Ça fait qu’on s’est mis dans tête de se sculpter des figurines pour faire une belle crèche. Pas tout le monde parce qu’on avait pas assez de ciseaux à bois. Et puis, il y avait pas des dizaines de pièces à fabriquer de toute façon! Y reste que l’bonhomme Leblanc, Ti-Oui et puis le gros Joe Olivier se sont dit qu’ils feraient chacun un roi mage, de même que le fils et le père Gauthier qui s’occuperaient de l’âne et du bœuf. Pour ce qui est de la figurine de Joseph, c’est MacPherson, qui sculptait depuis qu’il avait dix ans, qui s’est chargé de la tailler.
Les cinq gosseux se sont penchés chacun sur leur morceau de pin blanc et se sont mis à l’œuvre, coupant et taillant pour faire le rought et puis gravant lentement avec le papier sablé jamais bien loin pour la finition. Ils se firent tellement aller le ciseau que, sur l’heure du souper, ils avaient tous fini leur ouvrage. Pendant qu’on mangeait notre tourtière, les trois mages et les deux bêtes trônaient sur la table, au milieu du camp, entre la miche de pain et le pot de soupe.
Après le souper, le cook a lancé une caisse de patates vide aux pieds de Joe Olivier, «ça va faire une bonne grange miniature», qu’il a dit. Moi, après être entré dans mon parka, je suis sorti dehors chercher du sapinage pour la crèche. La nuit était tombée depuis pas plus qu’une demi-heure. En allumant ma pipe, j’ai regardé à l’ouest. Juste au-dessus de l’horizon, dans la lueur du couchant, on voyait l’étoile du soir.
En dedans, MacPherson avait commencé à donner des formes au sixième morceau de pin. Des formes de femme… Les autres étaient groupés autour de lui et manquaient pas un coup de ciseau. Des pieds jusqu’à tête, MacPherson nous sculptait une Sainte Vierge. Si les pieds sont sortis du bois sans trop de commentaires, les choses ont commencé à se gâter rendues au niveau des hanches. C’est que les hommes avaient pas vu leurs blondes depuis plusieurs mois et les formes de la madame semblaient leur réchauffer le sang. «Fais-les ben rondes, enlève-z-en pas trop», répétait le vieux Leblanc, «non, non, non, disait Ti-Oui, il faut seulement que tu lui affines un peu plus les jambes et pis la taille».

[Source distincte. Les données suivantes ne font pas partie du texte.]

(** * A shallow embedding of the RedisJSON client ([src/lib/redis-json.js])

    The client is an ES class whose methods are [async] functions issuing
    remote commands one after the other.  We model:
    - JS values as the inductive [val] (integer numbers only);
    - the argument of [$_pathMaker] as [pin] (a text or an array of segments);
    - every [await]ed chain as a state-and-exception monad [M] over a [world]
      holding the command-handle cache, the remote store and a log of the
      remote calls issued, the remote itself being a parameter [remote]. *)

From Stdlib Require Import Bool ZArith List String Ascii Lia.
From Stdlib Require Import Numbers.DecimalString.
From Stdlib Require Numbers.DecimalFacts Numbers.DecimalPos.
Import ListNotations.
Open Scope string_scope.
Set Warnings "-register-all".

(* ------------------------------------------------------------------ *)
(** ** JS values *)

Inductive val : Type :=
| VUndef
| VNull
| VBool (b : bool)
| VNum (n : Z)
| VStr (s : string)
| VArr (l : list val)
| VObj (props : list (string * val))   (* own properties, insertion order *)
| VErr (message : string).             (* an [Error] instance *)

(** [typeof v === 'object'] (null, arrays, plain objects, errors). *)
Definition typeof_object (v : val) : bool :=
  match v with
  | VNull | VArr _ | VObj _ | VErr _ => true
  | _ => false
  end.

(** [v instanceof Error] *)
Definition is_error (v : val) : bool :=
  match v with VErr _ => true | _ => false end.

(** [v === null] *)
Definition is_null (v : val) : bool :=
  match v with VNull => true | _ => false end.

(** Decimal rendering of an integer, as [String(n)] / template literals. *)
Definition Z_to_js_string (n : Z) : string :=
  NilEmpty.string_of_int (Z.to_int n).

(** [o[k] = v] on a plain object: replaces the value of an existing own
    property in place, appends a new one otherwise. *)
Fixpoint obj_set (props : list (string * val)) (k : string) (v : val)
  : list (string * val) :=
  match props with
  | [] => [(k, v)]
  | (k', v') :: rest =>
      if String.eqb k k' then (k, v) :: rest else (k', v') :: obj_set rest k v
  end.

(* ------------------------------------------------------------------ *)
(** ** Strings as the JS code uses them *)

Fixpoint list_of_string (s : string) : list ascii :=
  match s with EmptyString => [] | String c s' => c :: list_of_string s' end.

Fixpoint string_of_list (l : list ascii) : string :=
  match l with [] => EmptyString | c :: l' => String c (string_of_list l') end.

(** [s.startsWith(p)] *)
Definition startsWith (p s : string) : bool := String.prefix p s.

(** [s.endsWith(p)] *)
Definition endsWith (p s : string) : bool :=
  let n := String.length s in
  let m := String.length p in
  (m <=? n)%nat && String.eqb (String.substring (n - m) m s) p.

(** [s.split(sep)] for a one-character separator: always at least one part. *)
Fixpoint split_chars (sep : ascii) (l : list ascii) : list (list ascii) :=
  match l with
  | [] => [[]]
  | c :: l' =>
      match split_chars sep l' with
      | [] => [[]]
      | cur :: parts =>
          if Ascii.eqb c sep then [] :: cur :: parts else (c :: cur) :: parts
      end
  end.

Definition split (sep : ascii) (s : string) : list string :=
  map string_of_list (split_chars sep (list_of_string s)).

(* ------------------------------------------------------------------ *)
(** ** [isNaN] on a string: ECMAScript StringToNumber

    [isNaN(p)] coerces [p] with [Number(p)]: leading and trailing white
    space is stripped, the empty text is [0], otherwise the text must be a
    StrDecimalLiteral ([+]/[-], [Infinity], digits with optional fraction
    and exponent) or a NonDecimalIntegerLiteral ([0x..], [0o..], [0b..]).
    Characters are taken as code units 0..255. *)

Definition js_white_space (c : ascii) : bool :=
  match nat_of_ascii c with
  | 9 | 10 | 11 | 12 | 13 | 32 | 160 => true
  | _ => false
  end.

Definition is_digit (c : ascii) : bool :=
  let n := nat_of_ascii c in (48 <=? n)%nat && (n <=? 57)%nat.

Definition is_hex_digit (c : ascii) : bool :=
  let n := nat_of_ascii c in
  is_digit c || ((65 <=? n)%nat && (n <=? 70)%nat)
             || ((97 <=? n)%nat && (n <=? 102)%nat).

Definition is_oct_digit (c : ascii) : bool :=
  let n := nat_of_ascii c in (48 <=? n)%nat && (n <=? 55)%nat.

Definition is_bin_digit (c : ascii) : bool :=
  let n := nat_of_ascii c in (48 <=? n)%nat && (n <=? 49)%nat.

Fixpoint drop_while (p : ascii -> bool) (l : list ascii) : list ascii :=
  match l with
  | c :: l' => if p c then drop_while p l' else l
  | [] => []
  end.

Definition trim_ws (l : list ascii) : list ascii :=
  rev (drop_while js_white_space (rev (drop_while js_white_space l))).

Definition nonempty_all (p : ascii -> bool) (l : list ascii) : bool :=
  match l with [] => false | _ => forallb p l end.

(** SignedInteger of an ExponentPart *)
Definition signed_integer (l : list ascii) : bool :=
  match l with
  | c :: l' =>
      if Ascii.eqb c "+" || Ascii.eqb c "-" then nonempty_all is_digit l'
      else nonempty_all is_digit l
  | [] => false
  end.

(** ExponentPart_opt, which must end the literal *)
Definition exponent_opt (l : list ascii) : bool :=
  match l with
  | [] => true
  | c :: l' => (Ascii.eqb c "e" || Ascii.eqb c "E") && signed_integer l'
  end.

Fixpoint list_ascii_eqb (a b : list ascii) : bool :=
  match a, b with
  | [], [] => true
  | x :: a', y :: b' => Ascii.eqb x y && list_ascii_eqb a' b'
  | _, _ => false
  end.

Definition str_unsigned_decimal (l : list ascii) : bool :=
  if list_ascii_eqb l (list_of_string "Infinity") then true else
  let r1 := drop_while is_digit l in
  let int_digits := negb (Nat.eqb (List.length r1) (List.length l)) in
  match r1 with
  | c :: r2 =>
      if Ascii.eqb c "." then
        let r3 := drop_while is_digit r2 in
        let frac_digits := negb (Nat.eqb (List.length r3) (List.length r2)) in
        (int_digits || frac_digits) && exponent_opt r3
      else int_digits && exponent_opt r1
  | [] => int_digits
  end.

Definition str_decimal (l : list ascii) : bool :=
  match l with
  | c :: l' =>
      if Ascii.eqb c "+" || Ascii.eqb c "-" then str_unsigned_decimal l'
      else str_unsigned_decimal l
  | [] => false
  end.

Definition non_decimal_integer (l : list ascii) : bool :=
  match l with
  | z :: x :: ds =>
      Ascii.eqb z "0" &&
      (if Ascii.eqb x "x" || Ascii.eqb x "X" then nonempty_all is_hex_digit ds
       else if Ascii.eqb x "o" || Ascii.eqb x "O" then nonempty_all is_oct_digit ds
       else if Ascii.eqb x "b" || Ascii.eqb x "B" then nonempty_all is_bin_digit ds
       else false)
  | _ => false
  end.

(** [isNaN(s)] for a string [s]. *)
Definition js_string_is_nan (s : string) : bool :=
  match trim_ws (list_of_string s) with
  | [] => false
  | t => negb (str_decimal t || non_decimal_integer t)
  end.

(* ------------------------------------------------------------------ *)
(** ** [$_pathMaker] *)

(** A path segment of an array path: a property name or an integer. *)
Inductive seg : Type :=
| SStr (s : string)
| SNum (n : Z).

(** The [path] argument: a text ([path.constructor === String]) or an array. *)
Inductive pin : Type :=
| PStr (s : string)
| PArr (l : list seg).

(** [p.length === 0]: a number has no [length] ([undefined !== 0]). *)
Definition seg_empty (p : seg) : bool :=
  match p with SStr s => Nat.eqb (String.length s) 0 | SNum _ => false end.

(** [isNaN(p)]: an integer is never NaN. *)
Definition seg_isNaN (p : seg) : bool :=
  match p with SStr s => js_string_is_nan s | SNum _ => false end.

(** [`${p}`] *)
Definition seg_text (p : seg) : string :=
  match p with SStr s => s | SNum n => Z_to_js_string n end.

(** The [for(const p of path)] loop, [nPath] being the accumulator. *)
Fixpoint pathMaker_loop (path : list seg) (nPath : string) : string :=
  match path with
  | [] => nPath
  | p :: rest =>
      if seg_empty p then nPath
      else if seg_isNaN p then pathMaker_loop rest (nPath ++ "['" ++ seg_text p ++ "']")
      else pathMaker_loop rest (nPath ++ "[" ++ seg_text p ++ "]")
  end.

Definition pathMaker_array (path : list seg) : string :=
  if (0 <? List.length path)%nat then
    let nPath := pathMaker_loop path "" in
    if Nat.eqb (String.length nPath) 0 then "." else nPath
  else ".".

(** [$_pathMaker(path)] *)
Definition pathMaker (path : pin) : string :=
  match path with
  | PStr s =>
      if startsWith "[" s && endsWith "]" s then s
      else pathMaker_array (map SStr (split "." s))
  | PArr l => pathMaker_array l
  end.


(* ------------------------------------------------------------------ *)
(** ** [JSON.stringify] and [JSON.parse]

    Both are ECMAScript built-ins, embedded for the values of [val]:
    numbers are integers, printed in plain digits, and strings are made of
    code units 0..255. A text outside that range ([1.5], [1e+21], a
    [\uXXXX] escape beyond code unit 255) is refused by [json_parse] where
    [JSON.parse] accepts it, and [JSON.stringify] prints a number of 1e21 or
    more with an exponent; the statements that decode or encode keep to
    values where the two agree ([js_safe] below). *)

(** The double-quote character, and [dquote s]: [s] with every backquote
    turned into a double quote, to write JSON texts. *)
Definition dq : ascii := ascii_of_nat 34.

Definition dquote (s : string) : string :=
  string_of_list (map (fun c => if Ascii.eqb c "`"%char then dq else c) (list_of_string s)).

Definition hex_digit (n : nat) : ascii :=
  if (n <? 10)%nat then ascii_of_nat (48 + n) else ascii_of_nat (87 + n).

(** QuoteJSONString, as a list of characters *)
Fixpoint quote_chars (l : list ascii) : list ascii :=
  match l with
  | [] => []
  | c :: l' =>
      let n := nat_of_ascii c in
      let esc :=
        match n with
        | 34 => ["\"%char; dq]
        | 92 => ["\"%char; "\"%char]
        | 8 => ["\"%char; "b"%char]
        | 12 => ["\"%char; "f"%char]
        | 10 => ["\"%char; "n"%char]
        | 13 => ["\"%char; "r"%char]
        | 9 => ["\"%char; "t"%char]
        | _ => if (n <? 32)%nat
               then ["\"%char; "u"%char; "0"%char; "0"%char; hex_digit (n / 16); hex_digit (n mod 16)]
               else [c]
        end in
      esc ++ quote_chars l'
  end.

Definition json_quote (s : string) : string :=
  string_of_list ((dq :: quote_chars (list_of_string s)) ++ [dq]).

Fixpoint join (sep : string) (l : list string) : string :=
  match l with
  | [] => ""
  | [x] => x
  | x :: l' => x ++ sep ++ join sep l'
  end.

(** SerializeJSONProperty: [None] is [undefined] (not serialized). *)
Fixpoint json_ser (v : val) : option string :=
  match v with
  | VUndef => None
  | VNull => Some "null"
  | VBool true => Some "true"
  | VBool false => Some "false"
  | VNum n => Some (Z_to_js_string n)
  | VStr s => Some (json_quote s)
  | VArr l =>
      Some ("[" ++ join ","
              ((fix go (l : list val) : list string :=
                  match l with
                  | [] => []
                  | x :: l' =>
                      match json_ser x with Some t => t | None => "null" end :: go l'
                  end) l) ++ "]")
  | VObj props =>
      Some ("{" ++ join ","
              ((fix go (ps : list (string * val)) : list string :=
                  match ps with
                  | [] => []
                  | (k, x) :: ps' =>
                      match json_ser x with
                      | Some t => (json_quote k ++ ":" ++ t) :: go ps'
                      | None => go ps'
                      end
                  end) props) ++ "}")
  | VErr _ => Some "{}"     (* an Error has no enumerable own property *)
  end.

(** [JSON.stringify(v)]: a string, or [undefined]. *)
Definition JSON_stringify (v : val) : val :=
  match json_ser v with Some t => VStr t | None => VUndef end.

Definition json_ws (c : ascii) : bool :=
  match nat_of_ascii c with 9 | 10 | 13 | 32 => true | _ => false end.

Definition hex_value (c : ascii) : option nat :=
  let n := nat_of_ascii c in
  if is_digit c then Some (n - 48)
  else if (65 <=? n)%nat && (n <=? 70)%nat then Some (n - 55)
  else if (97 <=? n)%nat && (n <=? 102)%nat then Some (n - 87)
  else None.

Rendu à la poitrine, le pauvre MacPherson savait plus où donner de la tête, à gauche et à droite on commentait et on blaguait, on lui donnait de grandes tapes sur les épaules. Les hommes étaient sérieusement échaudés et même le foreman s’était mis de la partie. Pour ma part, j’avais ma fiancée de marquée sur le cœur et ces histoires-là ne m’intéressaient pas. Je suis retourné dehors fumer une bourrée. L’étoile du soir s’était couchée et un croissant de lune la remplaçait.
MacPherson avait beau se forcer pour terminer sa Sainte Vierge, les autres trouvaient toujours quelque chose à dire. Il fallait amincir ses traits, ou bien les arrondir, en enlever à une place ou à une autre. La bouche, même si elle était minuscule, était un sujet de discorde. Ti-Oui en particulier avait l’air d’y voir quelque chose de drôlement important.
Je reconnaissais pas les gars du chantier, leurs traits étaient tirés, ils avaient les joues rouges et les yeux vitreux. Tellement que, pendant un moment, je me suis demandé si y’en avait pas un qui avait réussi à amener de la ville une bouteille de tord-boyaux. Ça meuglait comme des vrais ivrognes, ça pouffait, ça hoquetait. Et puis, vous auriez dû les entendre parler de la sainte madame, on aurait pas été plus grossier avec une serveuse dans une taverne. Les gars se léchaient les babines et clignaient de l’œil et pas une minute pouvait passer sans que MacPherson se fasse interrompre par un polisson qui voulait tâter le bois de la statuette. Mais l’Irlandais, je sais pas comment, en est venu à bout et a déposé son travail terminé sur la table du camp.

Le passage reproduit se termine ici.